チャットボットのシナリオを設計する際、次の点にも注意するといいでしょう。

  • 文脈やトンマナを運用先に合わせる
  • 会話のステップが多すぎないかフローチャートで確認する

文脈やトンマナを運用先に合わせる

運用するWebサイトで扱うコンテンツや、サイトを訪れるユーザー層に合わせた文脈やトンマナを心がけましょう。若者向けのファッションアイテムを販売するECサイトで堅苦しすぎる敬語は望まれませんし、逆に年代が上のターゲット層を狙うのにくだけ過ぎた口調は合いません。

チャットボット自体のデザインも、同じくWebサイトに合わせて臨機応変に設定しましょう。無機質な企業ロゴから親しみやすいアニメーションのキャラクターに変えることで、チャットボットの利用率が一気に上がったという事例もあります。TPOに合わせて使い分けてみてください。

会話のステップが多すぎないかフローチャートで確認する

シナリオを設計する際は、余分な会話で無駄にステップを増やさないよう、注意が必要です。求める解答に行きつくまでのステップが多すぎると、ユーザーは疲弊しサイトから離脱してしまうリスクが高まります。

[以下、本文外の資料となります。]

(** * Turn engines of the three games: TicTacToe, Reversi, Kirzhanovsky

    A shallow embedding of [tictactoe.py], [reversi.py] and
    [kirzhanovsky.py]: the boards, the rule engines, the retry loop of the
    turn engines and the round scoring of the numeric game, followed by the
    properties of the specification settled on them. *)

From Stdlib Require Import ZArith QArith Lia.
From stdpp Require Import base gmap list sorting.

Local Open Scope Z_scope.

(** ** Python values and control flow shared by the three engines *)

Module Py.

(** The result of a Python call: it returns a value or raises.
    [OutOfFuel] is the answer of a loop of the model whose fuel ran out
    before the loop of the program was over; no Python run ends so. *)
Inductive result (E A : Type) : Type :=
| Ok (a : A)
| Raise (e : E)
| OutOfFuel.
Arguments Ok {E A} a.
Arguments Raise {E A} e.
Arguments OutOfFuel {E A}.

Definition bind {E A B} (r : result E A) (k : A -> result E B) : result E B :=
  match r with
  | Ok a => k a
  | Raise e => Raise e
  | OutOfFuel => OutOfFuel
  end.

(** The place of index [i] in a list of length [len]: a negative index
    counts from the end, an index outside [-len, len) is an IndexError
    ([None] here). *)
Definition position (len : nat) (i : Z) : option nat :=
  if (0 <=? i) && (i <? Z.of_nat len) then Some (Z.to_nat i)
  else if (i <? 0) && (- Z.of_nat len <=? i) then Some (Z.to_nat (Z.of_nat len + i))
  else None.

(** [l[i]] on a Python list. *)
Definition index {A} (l : list A) (i : Z) : option A :=
  match position (length l) i with
  | Some n => l !! n
  | None => None
  end.

(** [l[i] = v] on a Python list. *)
Definition set_index {A} (l : list A) (i : Z) (v : A) : option (list A) :=
  match position (length l) i with
  | Some n => Some (<[n := v]> l)
  | None => None
  end.

(** [range(n)] *)
Definition range (n : Z) : list Z := Z.of_nat <$> seq 0 (Z.to_nat n).

(** [b[r][c]] and [b[r][c] = v] on a list of lists; [None] is the
    IndexError. *)
Definition get2 {A} (b : list (list A)) (r c : Z) : option A :=
  match index b r with
  | Some line => index line c
  | None => None
  end.

Definition set2 {A} (b : list (list A)) (r c : Z) (v : A) : option (list (list A)) :=
  match index b r with
  | Some line =>
      match set_index line c v with
      | Some line' => set_index b r line'
      | None => None
      end
  | None => None
  end.

(** The cell in place [j] of the list in place [i] of a list of lists. *)
Definition cell_at {A} (b : list (list A)) (i j : nat) : option A :=
  match b !! i with
  | Some line => line !! j
  | None => None
  end.

End Py.

Notation "'let*' x ':=' e 'in' k" := (Py.bind e (fun x => k))
  (at level 10, x name, e at level 100, k at level 200).

(** ** TicTacToe (tictactoe.py) *)

Module TicTacToe.

Module BoardCell.
Inductive t := EMPTY | X | O.
Definition value (c : t) : Z :=
  match c with EMPTY => 0 | X => 1 | O => 2 end.
(** [BoardCell(v)]: ValueError ([None]) outside 0..2. *)
Definition of_value (v : Z) : option t :=
  match v with 0 => Some EMPTY | 1 => Some X | 2 => Some O | _ => None end.
Definition eqb (a b : t) : bool :=
  match a, b with
  | EMPTY, EMPTY | X, X | O, O => true
  | _, _ => false
  end.
End BoardCell.

Module PlayerType.
Inductive t := X | O.
Definition value (p : t) : Z := match p with X => 1 | O => 2 end.
Definition of_value (v : Z) : option t :=
  match v with 1 => Some X | 2 => Some O | _ => None end.
(** [PlayerType(3 - self.value)], which is defined for both members. *)
Definition inverse (p : t) : t := match p with X => O | O => X end.
Definition eqb (a b : t) : bool :=
  match a, b with X, X | O, O => true | _, _ => false end.
End PlayerType.

Module Winner.
Inductive t := X | O | DRAW.
Definition value (w : t) : Z := match w with X => 1 | O => 2 | DRAW => 3 end.
Definition of_value (v : Z) : option t :=
  match v with 1 => Some X | 2 => Some O | 3 => Some DRAW | _ => None end.
(** [Winner(p.value)] for a player [p]. *)
Definition of_player (p : PlayerType.t) : t :=
  match p with PlayerType.X => X | PlayerType.O => O end.
End Winner.

(** [BoardCell(p.value)] for a player [p]. *)
Definition BoardCell_of_player (p : PlayerType.t) : BoardCell.t :=
  match p with PlayerType.X => BoardCell.X | PlayerType.O => BoardCell.O end.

理路整然として無駄のないシナリオを設計するには、下記のように質問ごとに分岐させたフローチャートにまとめてみるといいでしょう。質問に対する次のアクションが明確になり、シナリオの抜け漏れ防止にもつながります。
チャットボットのシナリオ設計-フローチャート

まとめ

導入前にいかに精度の高いシナリオを作成できるか、これがチャットボットそのものの品質を左右するといって過言ではありません。本記事を参考に、貴社やユーザーが解決したい課題に合わせたシナリオを用意し、ぜひチャットボットを有効に活用してください!